Pays avec le plus grand nombre d'entreprises
Le salon de Dubaï est l'un des rares à être ouvert à l'industrie aérospatiale russe. Le gouvernement émirati n'a pas mis d'obstacles à sa présence, comme l'ont fait d'autres salons similaires - par exemple, le salon français du Bourget ou le salon britannique de Farnborough - en raison des sanctions imposées par Bruxelles à Moscou pour son invasion de l'Ukraine en février 2022.
À Dubaï, le centre officiel d'exportation d'armements de la Russie, Rosoboronexport, concentre ses 13 principaux fabricants d'avions et de systèmes d'armes dans un pavillon national de plus de 750 mètres carrés. À l'intérieur et dans la zone en plein air adjacente sont exposées les versions d'exportation de l'avion de chasse furtif bimoteur de cinquième génération Sukhoi Su-57, de l'avion de chasse multirôle hautement manœuvrable Su-35, de l'hélicoptère de combat Mil Mi-28N et de l'hélicoptère d'attaque Kamov Ka-52, ce dernier étant spécialisé dans la destruction de véhicules blindés.
La branche des avions de transport présente le vétéran Mil Mi-171Sh et l'avion stratégique quadrimoteur Ilyushin Il-76MD-90A, dont les systèmes embarqués sont "numérisés à plus de 70 %", selon le constructeur. Sont également exposés les missiles air-air RVV-BD et RVV-MD2 destinés à l'exportation, ainsi que le missile de croisière Kh-69, qui armera le Su-57.
Le salon aérospatial de Dubaï 2023 attire des centaines d'entreprises du monde entier. Le pays qui en compte le plus grand nombre n'est pas le pays hôte, les Émirats, qui sont présents avec 131 entreprises. Ils sont suivis par le Royaume-Uni (50), la France (49), l'Italie (45), la Chine (40), l'Australie (32), le Canada (20), l'Allemagne (19), l'Arabie saoudite (18), l'Inde (16) et la Turquie (8).

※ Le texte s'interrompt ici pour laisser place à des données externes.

Definition listFolders (reqUser : option string) (parentId : option string) : M Reply :=
  try_catch
    (match reqUser with
     | Some userId =>
       if negb (truthy userId) then ret (Json (mkResponse 401 (ErrorBody "Unauthorized")))
       else
         folders ⟵ FileService.listFolders userId (FileController.orNull parentId) ;;
         ret (JsonFolders 200 folders)
     | None => ret (Json (mkResponse 401 (ErrorBody "Unauthorized")))
     end)
    (λ _, ret (Json (mkResponse 500 (ErrorBody "Failed to list folders")))).

(** [expiresAt] is [new Date(req.body.expiresAt)] when the body has a truthy
    [expiresAt]; [isPublic || false] and [allowedEmails || []] are applied to
    the optional body fields. *)
Definition shareFile (reqUser : option string) (fileId : string)
    (expiresAt : option Date) (isPublic : option bool) (allowedEmails : option (list string))
    (uuid tokenUuid : string) (now : Z) : M Reply :=
  try_catch
    (match reqUser with
     | Some userId =>
       if negb (truthy userId) then ret (Json (mkResponse 401 (ErrorBody "Unauthorized")))
       else
         file ⟵ FileService.getFileById fileId userId ;;
         match file with
         | None => ret (Json (mkResponse 404 (ErrorBody "File not found")))
         | Some _ =>
           shareLink ⟵ FileService.createShareLink
                          (FileService.mkShareData fileId userId expiresAt
                                                   (default false isPublic)
                                                   (default [] allowedEmails))
                          uuid tokenUuid now ;;
           ret (JsonShareLink 201 shareLink)
         end
     | None => ret (Json (mkResponse 401 (ErrorBody "Unauthorized")))
     end)
    (λ _, ret (Json (mkResponse 500 (ErrorBody "Failed to share file")))).
Lemma distance_fold_total dims geot ncells ix ixc :
  wf_edges ncells ix ixc → dims.1 * dims.2 = ncells →
  ∃ s, foldM (distance_step dims geot ix ixc)
         (zeros 0%R ncells, zeros 0%R (length ix)) (arange_rev (length ix))
       = Ok s ∧ length s.1 = ncells.
Proof.
  intros [Hlen Hix Hixc] Hdims.
  destruct (foldM_arange_rev_inv
              (fun _ s => length s.1 = ncells ∧ length s.2 = length ix)
              (distance_step dims geot ix ixc)
              (zeros 0%R ncells, zeros 0%R (length ix)) (length ix))
    as (s & Hs & Hl & _).
  - unfold zeros. simpl. by rewrite !length_replicate.
  - intros k [di dd] Hk [Hl1 Hl2]. simpl in *.
    destruct (getitem_lt ix k Hk) as (g & Hg & Hg').
    destruct (getitem_lt ixc k) as (r & Hr & Hr'); [lia|].
    assert (g < ncells).
    { eapply Forall_forall in Hix; [done|]. apply list_elem_of_lookup; eauto. }
    assert (r < ncells).
    { eapply Forall_forall in Hixc; [done|]. apply list_elem_of_lookup; eauto. }
    destruct (giver_receiver_distance_total dims geot g r) as (d & Hd); [lia..|].
    destruct (getitem_lt di r) as (v & Hv & _); [lia|].
    unfold distance_step. rewrite Hg. cbn. rewrite Hr. cbn. rewrite Hd. cbn.
    rewrite setitem_lt by lia. cbn. rewrite Hv. cbn.
    rewrite setitem_lt by lia. cbn.
    eexists. split; [done|]. simpl. by rewrite !length_insert.
  - by exists s.
Qed.

Lemma calculate_chi_total self thetaref a0 :
  wf_edges (_ncells self) (_ix self) (_ixc self) →
  length (_dd self) = length (_ix self) →
  length (_ax self) = length (_ix self) →
  ∃ chi, calculate_chi self thetaref a0 = Ok (set_chi self chi).
Proof.
  intros [Hlen Hix Hixc] Hdd Hax. unfold calculate_chi.
  destruct (foldM_arange_rev_inv
              (fun _ s => length s = _ncells self)
              (chi_step a0 thetaref self)
              (zeros 0%R (_ncells self)) (length (_ix self)))
    as (buf & -> & Hl).
  - unfold zeros. by rewrite length_replicate.
  - intros k buf Hk Hl.
    destruct (getitem_lt (_ix self) k Hk) as (g & Hg & Hg').
    destruct (getitem_lt (_ixc self) k) as (r & Hr & Hr'); [lia|].
    assert (g < _ncells self).
    { eapply Forall_forall in Hix; [done|]. apply list_elem_of_lookup; eauto. }
    assert (r < _ncells self).
    { eapply Forall_forall in Hixc; [done|]. apply list_elem_of_lookup; eauto. }
    destruct (getitem_lt buf r) as (v & Hv & _); [lia|].
    destruct (getitem_lt (_dd self) k) as (d & Hd & _); [lia|].
    destruct (getitem_lt (_ax self) k) as (a & Ha & _); [lia|].
    unfold chi_step. rewrite Hg. cbn. rewrite Hr. cbn. rewrite Hv. cbn.
    rewrite Hd. cbn. rewrite Ha. cbn. rewrite setitem_lt by lia.
    eexists. split; [done|]. by rewrite length_insert.
  - cbn. destruct (take_at_total buf (_ix self)) as (chi & -> & _).
    { by rewrite Hl. }
    cbn. eauto.
Qed.
Lemma update_position_dims (self self' : QuaternionTo2DMotion) (q : Quaternion)
    (out : Z * Z) :
  update_position self q = Ok (self', out) ->
  screen_width self' = screen_width self /\
  screen_height self' = screen_height self.
Proof.
  intros H. destruct (update_position_inv _ _ _ _ H) as (cq & _ & [[_ ->] | R]).
  - simpl. auto.
  - destruct R as (p & b & ax & ay & _ & _ & ->). simpl. auto.
Qed.

Lemma clamp_range (w : Z) (v : R) :
  (1 <= w)%Z -> 0 <= clamp w v <= IZR w - 1.
Proof.
  intros Hw. unfold clamp. apply max_min_range.
  apply IZR_le in Hw. lra.
Qed.

Lemma centre_range (w : Z) : (1 <= w)%Z -> 0 <= IZR (w / 2) <= IZR w - 1.
Proof.
  intros Hw. assert (0 <= w / 2 <= w - 1)%Z as [H1 H2].
  { split; [apply Z.div_pos; lia | apply Z.lt_le_pred, Z.div_lt; lia]. }
  apply IZR_le in H1, H2. rewrite minus_IZR in H2. lra.
Qed.

(** The position of a reachable tracker with a real screen is on it. *)
Lemma reachable_on_screen (self : QuaternionTo2DMotion) :
  reachable self ->
  (1 <= screen_width self)%Z -> (1 <= screen_height self)%Z ->
  on_screen self.
Proof.
  intros H. induction H as [w h s n | self q self' out Hr IH Hu | self Hr IH
                           | self s Hr IH]; intros Hw Hh.
  - unfold on_screen. simpl in *. split; apply centre_range; assumption.
  - destruct (update_position_dims _ _ _ _ Hu) as [Ew Eh].
    rewrite Ew in Hw. rewrite Eh in Hh. specialize (IH Hw Hh).
    unfold on_screen. rewrite Ew, Eh.
    destruct (update_position_inv _ _ _ _ Hu) as (cq & _ & [[_ ->] | R]).
    + exact IH.
    + destruct R as (p & b & ax & ay & _ & _ & ->). simpl.
      split; apply clamp_range; assumption.
  - unfold on_screen. simpl in *. split; apply centre_range; assumption.
  - exact (IH Hw Hh).
Qed.

(** The pixel pair returned is [int] of the stored position. *)
Lemma update_returns_shape (self : QuaternionTo2DMotion) (q : Quaternion)
    (self' : QuaternionTo2DMotion) (ox oy : Z) :
  update_position self q = Ok (self', (ox, oy)) ->
  ox = Py.int (screen_x self') /\ oy = Py.int (screen_y self').
Proof.
  intros H. destruct (normalize_total q) as [cq Hq].
  destruct (prev_quaternion self) as [p |] eqn:Hp.
  - destruct (raw_position_total self cq p) as (b & ax & ay & _ & Hr).
    rewrite (update_next self q cq p _ _ _ Hp Hq Hr) in H.
    injection H as <- <- <-. simpl. auto.
  - rewrite (update_first self q cq Hp Hq) in H.
    injection H as <- <- <-. simpl. auto.
Qed.

End TrackerInvariant.

(* ===================================================================== *)
(** * A half turn about z: concrete runs of the tracker *)
(* ===================================================================== *)

Section ConcreteRuns.

Import UnionPygame.

Lemma tilt_45_nonzero : 2 * Py.math_radians 45 <> 0.
Proof. unfold Py.math_radians. pose proof PI_RGT_0. lra. Qed.
(** The comparator of the shuffle: it does not look at its arguments. *)
Definition randomOrder {T : Type} (random : Random) : Comparefn T :=
  fun _ _ k => (comparator random k, S k).

(** [Array.prototype.sort] belongs to the engine that runs the page, not to
    the program, and engines differ in the comparisons they make and in the
    order they return for a comparator like this one.  It is a parameter:
    given [comparefn], the items and the count of draws, it returns the
    items in their new order and the count of draws after it. *)
Definition Sort : Type :=
  forall T : Type, Comparefn T -> list T -> nat -> list T * nat.

(** [arr.slice().sort(() => Math.random() - 0.5)] *)
Definition shuffle {T : Type} (sort : Sort) (random : Random)
    (arr : list T) : list T :=
  (sort T (randomOrder random) arr 0).1.


(** One such sort, for the examples: straight insertion.  Each item in turn
    is compared with the items before it, nearest first, by
    [comparefn(x, y)], and moves in front of [y] while the result is
    negative.  [before] holds the items already placed, last one first. *)
Definition isNegative (q : Q) : bool := (Qnum q <? 0)%Z.

Section Insertion.
Context {T : Type}.

Fixpoint insertInto (comparefn : Comparefn T) (k : nat) (x : T)
    (before : list T) : list T * nat :=
  match before with
  | [] => ([x], k)
  | y :: rest =>
    let '(v, k') := comparefn x y k in
    if isNegative v
    then let '(moved, k'') := insertInto comparefn k' x rest in
         (y :: moved, k'')
    else (x :: y :: rest, k')
  end.

Fixpoint insertAll (comparefn : Comparefn T) (k : nat)
    (before todo : list T) : list T * nat :=
  match todo with
  | [] => (rev before, k)
  | x :: todo' =>
    let '(before', k') := insertInto comparefn k x before in
    insertAll comparefn k' before' todo'
  end.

Israël, pays invité au salon depuis le rétablissement des relations diplomatiques, ne sera représenté que par cinq entreprises, dont trois sont des acteurs majeurs du secteur international de l'aérospatiale et de la défense, comme Elbit, Israel Aircrat Industries et Rafael. L'Espagne est représentée par six entreprises : ITP Aero, fabricant de sous-systèmes de moteurs aéronautiques ; Satlantis, spécialisée dans le développement d'instruments optiques à très haute résolution pour les satellites.
Isdefe, société publique de conseil et d'ingénierie qui collabore avec le ministère de la Défense des Émirats arabes unis sur les questions de navigabilité militaire ; Crisalion Mobility, qui développe un avion électrique (eVTOL) à décollage et atterrissage verticaux pour le transport de passagers et de marchandises ; Gaptek, qui se consacre à la construction de terminaux, hangars, ateliers et entrepôts innovants ; et Immfly, qui se consacre aux logiciels spécialisés dans l'aéronautique.